Nun eröffnet sich für Aubameyang die Möglichkeit, noch einige Jahre in der Premier League zu kicken, wo aktuell ein besserer Fußball als hierzulande gespielt wird. Mehr Geld gibt es da auch. Und London hat schon einiges zu bieten. Ein Profi hat vielleicht zehn, zwölf gute Jahre. Seine Berufszeit ist deutlich kürzer als die der meisten Leser dieses Beitrags. Dass man in diesen Jahren versucht, so viel wie möglich mitzunehmen, nicht nur Geld, sondern auch große Vereine, tolle Städte, neue Länder, ist für mich verständlich. So wie auch in den Fällen von Mats Hummels und Mario Götze: Nicht nur beim BVB spielen, sondern auch noch den anderen großen deutschen Verein in die eigene Biografie einfügen. Nicht nur Jürgen Klopp erleben, sondern auch Pep Guardiola (Götze). Oder Christoph Metzelder: Der war zwar in seinen drei Jahren bei Real Madrid nur Einwechselspieler, was er möglicherweise schon bei Vertragsunterzeichnung ahnte. Trotzdem war es vermutlich eine tolle Zeit: mit Spielern wie Ronaldo trainieren, einen Verein wie Real erleben, eine neue Sprache lernen, in eine neue Kultur eintauchen. Der Mann hat alles richtig gemacht.

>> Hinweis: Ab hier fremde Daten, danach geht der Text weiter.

(** An ACE is written over the bytes at the position reached. *)
Lemma store_ace_ok p rest a k :
  zlen (a_sid a) + 12 <= zlen rest -> 4 <= zlen (a_sid a) ->
  exists rest', (let! m := store_flags (p ++ rest) (zlen p) (a_flags a) in store_ace m (zlen p) (a_type a) (a_mask a) (a_sid a ++ k) (zlen (a_sid a))) =
      Ret (p ++ stored a ++ rest') /\ zlen rest' = zlen rest - (zlen (a_sid a) + 8).
Proof.
  intros Hr H4. pose proof (zlen_nonneg (a_sid a)).
  destruct (list_parts rest 4) as (x0 & q0 & -> & H0); [lia|]. rewrite zlen_app in Hr. destruct (list_parts q0 2) as (x1 & q1 & -> & H1); [lia|].
  rewrite zlen_app in Hr. destruct (list_parts q1 2) as (x2 & q2 & -> & H2); [lia|]. rewrite zlen_app in Hr.
  destruct (list_parts q2 4) as (x3 & q3 & -> & H3); [lia|]. rewrite zlen_app in Hr. destruct (list_parts q3 (zlen (a_sid a))) as (x4 & q & -> & Hx4); [lia|].
  unfold store_flags, store_ace, put. rewrite (app_assoc p x0), wrn_at by (rewrite ?zlen_app, ?zlen_le_bytes; lia). cbn [obind].
  rewrite <- (app_assoc p x0), wrn_at by (rewrite ?zlen_le_bytes; lia). cbn [obind].
  set (t := le_bytes 4 (a_type a)). set (f := le_bytes 2 (a_flags a)). assert (zlen t = 4 /\ zlen f = 2) as [Ht Hf] by (unfold t, f; by rewrite !zlen_le_bytes).
  rewrite (app_assoc t), (app_assoc p (t ++ f)), wrn_at by (rewrite ?zlen_app, ?zlen_le_bytes; lia). cbn [obind].
  set (s := le_bytes 2 (u16 _)). assert (zlen s = 2) as Hs by (unfold s; by rewrite zlen_le_bytes).
  rewrite (app_assoc (p ++ t ++ f) s), wrn_at by (rewrite ?zlen_app, ?zlen_le_bytes; lia). cbn [obind].
  set (mk := le_bytes 4 (a_mask a)). assert (zlen mk = 4) as Hmk by (unfold mk; by rewrite zlen_le_bytes).
  rewrite (app_assoc ((p ++ t ++ f) ++ s) mk), memcpy_at by (rewrite ?zlen_app; lia).
  exists (drop (length (a_sid a) - 4) (a_sid a) ++ q). split.
  - f_equal. unfold stored, ace_head. fold t f s mk. rewrite <- !app_assoc. do 5 f_equal. by rewrite app_assoc, take_drop.
  - rewrite !zlen_app. unfold zlen in *. rewrite length_drop. lia.
Qed.

(** The state of the writing: [l] was written behind [p], at least [room] bytes are
    left. *)
Definition written (p : bytes) (l : list ace) (room : Z) (st : bytes * Z * Z) : Prop :=
  exists rest, st = (p ++ stored_all l ++ rest, zlen p + zlen (stored_all l), zlen l) /\ room <= zlen rest.

(** A step of the writing that appends [l] in at most [r] bytes.  Four bytes more are
    written over for a moment. *)
Definition appends (step : bytes * Z * Z -> outcome (bytes * Z * Z)) (l : list ace) (r : Z) : Prop :=
  forall p l0 room st, written p l0 room st -> r + 4 <= room -> exists st', step st = Ret st' /\ written p (l0 ++ l) (room - r) st'.

Lemma appends_ace a k : 8 <= zlen (a_sid a) ->
  appends (fun st => add_ace st (a_type a) (a_flags a) (a_mask a) (a_sid a ++ k) (zlen (a_sid a))) [a] (zlen (a_sid a) + 8).
Proof.
  intros H8 p l room st (rest & -> & Hroom) Hr. unfold add_ace. rewrite (app_assoc p), <- (zlen_app p).
  destruct (store_ace_ok (p ++ stored_all l) rest a k ltac:(lia) ltac:(lia)) as (rest' & E & Hr').
  apply obind_ret in E as (m1 & E1 & E2). rewrite E1. cbn [obind]. rewrite E2. cbn [obind].
  eexists. split; [done|]. exists rest'. split; [|lia]. rewrite stored_all_snoc, !zlen_app, zlen_stored, zlen_cons, zlen_nil by lia.
  rewrite <- !app_assoc, (Z.add_assoc (zlen p)). done.
Qed.

Lemma appends_const ty fl mask sid : 8 <= zlen sid -> appends (fun st => add_ace st ty fl mask sid (zlen sid)) [ACE ty fl mask sid] (zlen sid + 8).
Proof. intros H8. pose proof (appends_ace (ACE ty fl mask sid) [] H8) as H. cbn [a_type a_flags a_mask a_sid] in H. by rewrite app_nil_r in H. Qed.

Lemma appends_nothing r : 0 <= r -> appends (fun st => Ret st) [] r.
Proof. intros Hr p l room st (rest & -> & H) _. eexists. split; [done|]. rewrite app_nil_r. exists rest. split; [done|lia]. Qed.

Lemma appends_weaken step l r r' : appends step l r -> r <= r' -> appends step l r'.
Proof.
  intros H Hr p l0 room st Hw Hroom. destruct (H p l0 room st Hw) as (st' & E & rest & -> & Hz); [lia|]. eexists. split; [done|]. exists rest. split; [done|lia].
Qed.

Lemma appends_if (c : bool) step l r : appends step l r -> 0 <= r -> appends (fun st => if c then step st else Ret st) (if c then l else []) (if c then r else 0).
Proof. intros H Hr. destruct c; [done|by apply appends_nothing]. Qed.

Lemma appends_bind step step' l l' r r' : appends step l r -> appends step' l' r' -> 0 <= r -> 0 <= r' ->
  appends (fun st => let! st := step st in step' st) (l ++ l') (r + r').
Proof.
  intros H H' Hr Hr' p l0 room st Hw Hroom. destruct (H p l0 room st Hw) as (st1 & -> & Hw1); [lia|]. cbn [obind].
  destruct (H' p (l0 ++ l) (room - r) st1 Hw1) as (st2 & -> & Hw2); [lia|]. exists st2. split; [done|]. rewrite (assoc_L (++)).
  destruct Hw2 as (rest & -> & Hz). exists rest. split; [done|lia].
Qed.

Man empört sich darüber, dass Aubameyang einen Wechsel erzwingt, obwohl er doch noch im Sommer beim BVB bis 2021 verlängert hat. Und dies auch noch zu verbesserten Konditionen. Ja, glaubt denn irgendwer ernsthaft, dass die BVB-Führung damals davon ausging, der Spieler würde noch vier Jahre für den BVB kicken? Im Sommer 2021 ist Aubameyang 33 … Für den BVB ging es um eine möglichst hohe Ablöse im Falle eines Wechsels. Und Aubameyang ließ sich dies mit einer Gehaltserhöhung dotieren. Wenn der BVB nun 63,75 Mio. Euro für den Spieler kassiert, dann haben beide Parteien gewonnen. Transferüberschüsse zu erzielen gehört ja erklärtermaßen zur Politik des BVB. Bei Aubameyang beträgt er etwa 48 Mio., bei Dembélé waren es etwa 90 Mio. Euro (nach transfermarkt.de).

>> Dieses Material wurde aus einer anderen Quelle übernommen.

(** The fields of an ACL. *)
Lemma acl_fields l q : zlen (stored_all l) < 2 ^ 15 -> zlen l < 2 ^ 16 ->
  acl_revision (acl_bytes l ++ q) = Ret 2 /\ acl_ace_count (acl_bytes l ++ q) = Ret (zlen l) /\ acl_size (acl_bytes l ++ q) = Ret (8 + zlen (stored_all l)).
Proof.
  intros Hs Hl. pose proof (zlen_nonneg l). pose proof (zlen_nonneg (stored_all l)). unfold acl_ace_count, acl_size, acl_bytes, header_with, sizeof_ACL.
  set (b0 := le_bytes 1 ACL_REVISION). set (b1 := le_bytes 1 0). set (b2 := le_bytes 2 (u16 (8 + _))). set (b3 := le_bytes 2 (u16 (zlen l))).
  assert (zlen b0 = 1 /\ zlen b1 = 1 /\ zlen b2 = 2 /\ zlen b3 = 2) as (Z0 & Z1 & Z2 & Z3) by (split_and!; apply zlen_le_bytes).
  rewrite <- !app_assoc. split; [done|]. split.
  - rewrite (app_assoc b0), (app_assoc (b0 ++ b1)). unfold b3. rewrite rd_le_bytes by (rewrite !zlen_app; lia). f_equal. rewrite wrapu_small by (unfold in_u; lia). apply Z.mod_small. cbn; lia.
  - rewrite (app_assoc b0). unfold b2. rewrite rd_le_bytes by (rewrite !zlen_app; lia). f_equal. rewrite wrapu_small by (unfold in_u; lia). apply Z.mod_small. cbn; lia.
Qed.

Der BVB hat keinen Grund zu jammern. Der Spieler Aubameyang und dessen Umfeld waren dem Verein bekannt, So wie dem BVB bekannt war, dass Ousmane Dembélé schon in Rennes Arbeitsverweigerung praktiziert hatte. Und Henrikh Mkhitaryan bei Schachtjor Donezk streikte, um einen Wechsel zum BVB zu forcieren.

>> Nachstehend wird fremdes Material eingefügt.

Lemma sid_begins_ok s k c a v : is_sid s -> 12 <= zlen s -> sid_begins (s ++ k) c a v = Ret (begins s c a v).
Proof.
  intros Hs Hz. assert (sid_begins (s ++ k) c a v = sid_begins s c a v) as ->.
  { unfold sid_begins, sub_authority_count, high_part, low_part, sub_authority. change (8 + 4 * 0) with 8. by rewrite rd_app_l, !rd_le_app_l by lia. }
  assert (tot (sid_begins s c a v)) as [b Hb].
  { pose proof (proj1 Hs). unfold sid_begins, sub_authority_count, high_part, low_part, sub_authority.
    repeat (apply tot_and; [apply tot_bind; [first [apply tot_rd; lia|apply tot_rd_le; (done || lia)]|intros; apply tot_ret]|intros _]).
    apply tot_bind; [apply tot_rd_le; (done || lia)|intros; apply tot_ret]. }
  unfold begins. by rewrite Hb.
Qed.

Lemma is_world_ok s k : is_sid s -> 12 <= zlen s -> is_world_sid (s ++ k) = Ret (world s).
Proof.
  intros Hs Hz. assert (forall q, is_world_sid (s ++ q) =
    Ret (begins s 1 1 0) ||! (Ret (begins s 2 5 32) &&! (let! v := sub_authority (s ++ q) 1 in Ret (v =? 545))) ||! Ret (begins s 1 5 11)) as E.
  { intros q. unfold is_world_sid. by rewrite !sid_begins_ok. }
  assert (begins s 2 5 32 = true -> exists v, forall q, sub_authority (s ++ q) 1 = Ret v) as H16.
  { intros Hbg. pose proof (sid_begins_ok s [] 2 5 32 Hs Hz) as Eb. rewrite app_nil_r, Hbg in Eb. apply sid_begins_inv in Eb as [Ec _].
    destruct Hs as (Hb & c & Hc & Hzc). rewrite Hc in Ec. injection Ec as ->. destruct (rd_le_range 4 s 12) as (v & Ev & _); [done|lia|lia|].
    exists v. intros q. unfold sub_authority. rewrite rd_le_app_l by lia. done. }
  assert (is_world_sid (s ++ k) = is_world_sid (s ++ [])) as E2.
  { rewrite !E. destruct (begins s 2 5 32); [|done]. destruct H16 as [v Hv]; [done|]. by rewrite !Hv. }
  assert (tot (is_world_sid (s ++ []))) as [b Hb].
  { rewrite E. apply tot_or; [apply tot_ret|intros _]. apply tot_or; [|intros; apply tot_ret]. apply tot_and; [apply tot_ret|]. intros [= Hbg].
    destruct (H16 Hbg) as [v Hv]. rewrite Hv. apply tot_ret. }
  rewrite E2, Hb. unfold world. rewrite app_nil_r in Hb. by rewrite Hb.
Qed.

Im Übrigen gibt es die Aubameyangs nicht nur im Profifußball. Arbeitsverweigerung, um während der Saison eine Freigabe zu erzwingen, gibt es auch im Amateurfußball. Im höherklassigen Amateurfußball hat das auch mit Beratern zu tun (die gibt es schon in der Westfalen- oder Oberliga), die jungen Menschen Flöhe ins Ohr setzen. Und u.a. mit dem Argument einer kurzen Berufskarriere arbeiten.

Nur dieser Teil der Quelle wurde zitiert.